Learn more: MCP Integration Guide
Usage
Diagnose Your Environment
env-doctor check
Example output:
🩺 ENV-DOCTOR DIAGNOSIS
============================================================
🖥️ Environment: Native Linux
🎮 GPU Driver
✅ NVIDIA Driver: 535.146.02
└─ Max CUDA: 12.2
🔧 CUDA Toolkit
✅ System CUDA: 12.1.1
📦 Python Libraries
✅ torch 2.1.0+cu121
✅ All checks passed!
On new-generation GPUs (e.g.

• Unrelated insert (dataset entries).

(** C7.  Once [mpu9250_enable_wom] holds the bus, its only accesses to
    power management 2 are one read, of some byte [old], followed by one
    write of the byte [old & ~(ACCEL | ~GYRO)], whatever [old] is.  That
    byte is [old & ~ACCEL & GYRO]: the gyro standby bits are kept as they
    were read and every other bit is cleared; it is not the byte that
    clears the accel standby bits and sets the gyro standby bits (the two
    differ, for instance, when the register reads 0 and the gyro mask is
    not empty). *)
Theorem enable_wom_pwr_mgmt_2_literal
  (h : mpu9250_regs_h) (bus : i2c_bus) (wom_threshold wake_up_freq : Z)
  (w : world) :
  acquire_rc bus (trace w) = 0 ->
  let A := MPU9250_PWR_ACCEL h in
  let G := MPU9250_PWR_GYRO h in
  let a := addr (params (dev w)) in
  let literal old := u8 (Z.land old (Z.lnot (Z.lor A (Z.lnot G)))) in
  let evs :=
    events_since w (snd (mpu9250_enable_wom h bus wom_threshold wake_up_freq w))
  in
  (exists old,
     0 <= old < 256 /\
     accesses_of MPU9250_PWR_MGMT_2_REG evs =
       [EvRead a MPU9250_PWR_MGMT_2_REG old;
        EvWrite a MPU9250_PWR_MGMT_2_REG (literal old)]) /\
  (forall old, literal old = u8 (Z.land (Z.land old (Z.lnot A)) G)) /\
  (u8 G <> 0 -> literal 0 <> spec_wom_intended h 0).
Proof.
  intros Hacq A G a literal evs. split; [|split].
  - subst evs. unfold mpu9250_enable_wom, conf_bypass. run.
    rewrite Hacq. cbn [Z.eqb negb]. run. since.
    cbn [accesses_of filter reg_eq_dec reg_rec reg_rect].
    rewrite !u8_idem.
    eexists. split; [|subst literal a; cbv beta; reflexivity].
    unfold u8. apply Z.mod_pos_bound. lia.
  - intros old. subst literal. cbv beta.
    now rewrite lnot_lor_lnot, Z.land_assoc.
  - intros HG. subst literal. unfold spec_wom_intended. cbv beta.
    rewrite !Z.land_0_l, Z.lor_0_l. change (u8 0) with 0.
    intros E. apply HG. subst G. now rewrite <- E.
Qed.

Lemma enable_wom_pwr_mgmt_2_literal_witness :
  let w := example_world (example_conf MPU9250_SENSOR_PWR_ON
                            MPU9250_SENSOR_PWR_ON MPU9250_SENSOR_PWR_ON 50 10) in
  acquire_rc quiet_bus (trace w) = 0 /\
  u8 (MPU9250_PWR_GYRO example_regs) <> 0 /\
  u8 (Z.land 0 (Z.lnot (Z.lor 0x38 (Z.lnot 0x07))))
  <> spec_wom_intended example_regs 0 /\
  exists old,
    0 <= old < 256 /\
    accesses_of MPU9250_PWR_MGMT_2_REG
      (events_since w (snd (mpu9250_enable_wom example_regs quiet_bus 20 6 w)))
    = [EvRead 0x68 MPU9250_PWR_MGMT_2_REG old;
       EvWrite 0x68 MPU9250_PWR_MGMT_2_REG
         (u8 (Z.land old (Z.lnot (Z.lor 0x38 (Z.lnot 0x07)))))].
Proof.
  intros w.
  destruct (enable_wom_pwr_mgmt_2_literal example_regs quiet_bus 20 6 w
              eq_refl) as [R [_ D]].
  split; [reflexivity|].
  split; [vm_compute; discriminate|].
  split; [apply D; vm_compute; discriminate | exact R].
Defined.

(** *** Power transitions and power management 1 *)

Ltac run_power Hacq :=
  run; cbn [accel_pwr gyro_pwr compass_pwr pwr_eqb andb] in *; run;
  rewrite Hacq; cbn [Z.eqb negb]; run; since;
  cbn [power_triple with_accel_pwr with_gyro_pwr with_compass_pwr
       accel_pwr gyro_pwr compass_pwr all_off spec_pm1_touched
       andb orb negb];
  cbn [pm1_written existsb is_write_to writes_to written_regs accesses_of
       filter flat_map app reg_eq_dec reg_rec reg_rect orb];
  rewrite ?u8_idem.

(** C1 (as the code has it).  Whenever a power setter changes the state of
    its subsystem and holds the bus:
    - [mpu9250_set_accel_power] and [mpu9250_set_compass_power] write power
      management 1 if and only if the transition leaves all three
      subsystems off or starts from all three off (that is, the other two
      are off); the value is the sleep bit when switching off and the
      wake-up value when switching on;
    - apart from that, the accel setter only reads power management 2 and
      writes it back with the accel standby bits set (off) or cleared (on),
      while the compass setter never touches power management 2: it writes
      the slave-1 data-out register and the user-control register;
    - [mpu9250_set_gyro_power] writes power management 1 on every
      transition (the PLL clock when switching on; when switching off, the
      sleep bit if the other two are off and the wake-up value otherwise),
      and writes power management 2 back with the gyro standby bits
      cleared (on) or set (off). *)
Theorem power_setters_pm1_discipline
  (h : mpu9250_regs_h) (bus : i2c_bus) (p : mpu9250_pwr_t) (w : world) :
  acquire_rc bus (trace w) = 0 ->
  let c := conf (dev w) in
  let a := addr (params (dev w)) in
  let sleep_or_wake :=
    match p with
    | MPU9250_SENSOR_PWR_ON => MPU9250_PWR_WAKEUP h
    | MPU9250_SENSOR_PWR_OFF => BIT_PWR_MGMT1_SLEEP h
    end in
  let standby mask old :=
    match p with
    | MPU9250_SENSOR_PWR_ON => u8 (Z.land old (Z.lnot mask))
    | MPU9250_SENSOR_PWR_OFF => u8 (Z.lor old mask)
    end in
  (accel_pwr c <> p ->
   let w' := snd (mpu9250_set_accel_power h bus p w) in
   let evs := events_since w w' in
   let touched := spec_pm1_touched (power_triple c) (power_triple (conf (dev w'))) in
   power_triple (conf (dev w')) = (p, gyro_pwr c, compass_pwr c) /\
   pm1_written evs = touched /\
   writes_to MPU9250_PWR_MGMT_1_REG evs
   = (if touched then [u8 sleep_or_wake] else []) /\
   written_regs evs
   = (if touched then [MPU9250_PWR_MGMT_1_REG] else [])
       ++ [MPU9250_PWR_MGMT_2_REG] /\
   exists old,
     accesses_of MPU9250_PWR_MGMT_2_REG evs
     = [EvRead a MPU9250_PWR_MGMT_2_REG old;
        EvWrite a MPU9250_PWR_MGMT_2_REG
          (standby (MPU9250_PWR_ACCEL h) old)]) /\
  (compass_pwr c <> p ->
   let w' := snd (mpu9250_set_compass_power h bus p w) in
   let evs := events_since w w' in
   let touched := spec_pm1_touched (power_triple c) (power_triple (conf (dev w'))) in
   power_triple (conf (dev w')) = (accel_pwr c, gyro_pwr c, p) /\
   pm1_written evs = touched /\
   writes_to MPU9250_PWR_MGMT_1_REG evs
   = (if touched then [u8 sleep_or_wake] else []) /\
   written_regs evs
   = (if touched then [MPU9250_PWR_MGMT_1_REG] else [])
       ++ [MPU9250_SLAVE1_DATA_OUT_REG; MPU9250_USER_CTRL_REG] /\
   accesses_of MPU9250_PWR_MGMT_2_REG evs = []) /\
  (gyro_pwr c <> p ->
   let w' := snd (mpu9250_set_gyro_power h bus p w) in
   let evs := events_since w w' in
   power_triple (conf (dev w')) = (accel_pwr c, p, compass_pwr c) /\
   pm1_written evs = true /\
   writes_to MPU9250_PWR_MGMT_1_REG evs
   = [u8 (match p with
          | MPU9250_SENSOR_PWR_ON => MPU9250_PWR_PLL h
          | MPU9250_SENSOR_PWR_OFF =>
            if all_off (power_triple (conf (dev w')))
            then BIT_PWR_MGMT1_SLEEP h else MPU9250_PWR_WAKEUP h
          end)] /\
   written_regs evs = [MPU9250_PWR_MGMT_1_REG; MPU9250_PWR_MGMT_2_REG] /\
   exists old,
     accesses_of MPU9250_PWR_MGMT_2_REG evs
     = [EvRead a MPU9250_PWR_MGMT_2_REG old;
        EvWrite a MPU9250_PWR_MGMT_2_REG
          (standby (MPU9250_PWR_GYRO h) old)]).
Proof.
  intros Hacq c a sleep_or_wake standby.
  destruct w as [[pa [ap gp cp gf af sr cr x y z]] tr].
  subst c a sleep_or_wake standby. cbn [dev trace conf params] in *.
  cbv zeta.
  split; [|split]; intros Hne; cbn [accel_pwr gyro_pwr compass_pwr] in Hne.
  - unfold mpu9250_set_accel_power.
    destruct ap, gp, cp, p; try congruence; run_power Hacq;
      repeat split; eexists; reflexivity.
  - unfold mpu9250_set_compass_power.
    destruct ap, gp, cp, p; try congruence; run_power Hacq;
      repeat split.
  - unfold mpu9250_set_gyro_power.
    destruct ap, gp, cp, p; try congruence; run_power Hacq;
      repeat split; eexists; reflexivity.
Qed.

RTX 5070 / Blackwell), env-doctor catches architecture mismatches and distinguishes between two failure modes:
Hard failure — torch.cuda.is_available() returns False:
🎯 COMPUTE CAPABILITY CHECK
GPU: NVIDIA GeForce RTX 5070 (Compute 12.0, Blackwell, sm_120)
PyTorch compiled for: sm_50, sm_60, sm_70, sm_80, sm_90, compute_90
❌ ARCHITECTURE MISMATCH: Your GPU needs sm_120 but PyTorch 2.5.1 doesn't include it.
This is likely why torch.cuda.is_available() returns False even though
your driver and CUDA toolkit are working correctly.
FIX: Install PyTorch nightly with sm_120 support:
pip install --pre torch torchvision torchaudio --index-url https://download.pytorch.org/whl/nightly/cu126
Soft failure — torch.cuda.is_available() returns True via NVIDIA's PTX JIT, but complex ops may silently degrade:
🎯 COMPUTE CAPABILITY CHECK
GPU: NVIDIA GeForce RTX 5070 (Compute 12.0, Blackwell, sm_120)
PyTorch compiled for: sm_50, sm_60, sm_70, sm_80, sm_90, compute_90
⚠️ ARCHITECTURE MISMATCH (Soft): Your GPU needs sm_120 but PyTorch 2.5.1 doesn't include it.
torch.cuda.is_available() returned True via NVIDIA's driver-level PTX JIT,
but you may experience degraded performance or failures with complex CUDA ops.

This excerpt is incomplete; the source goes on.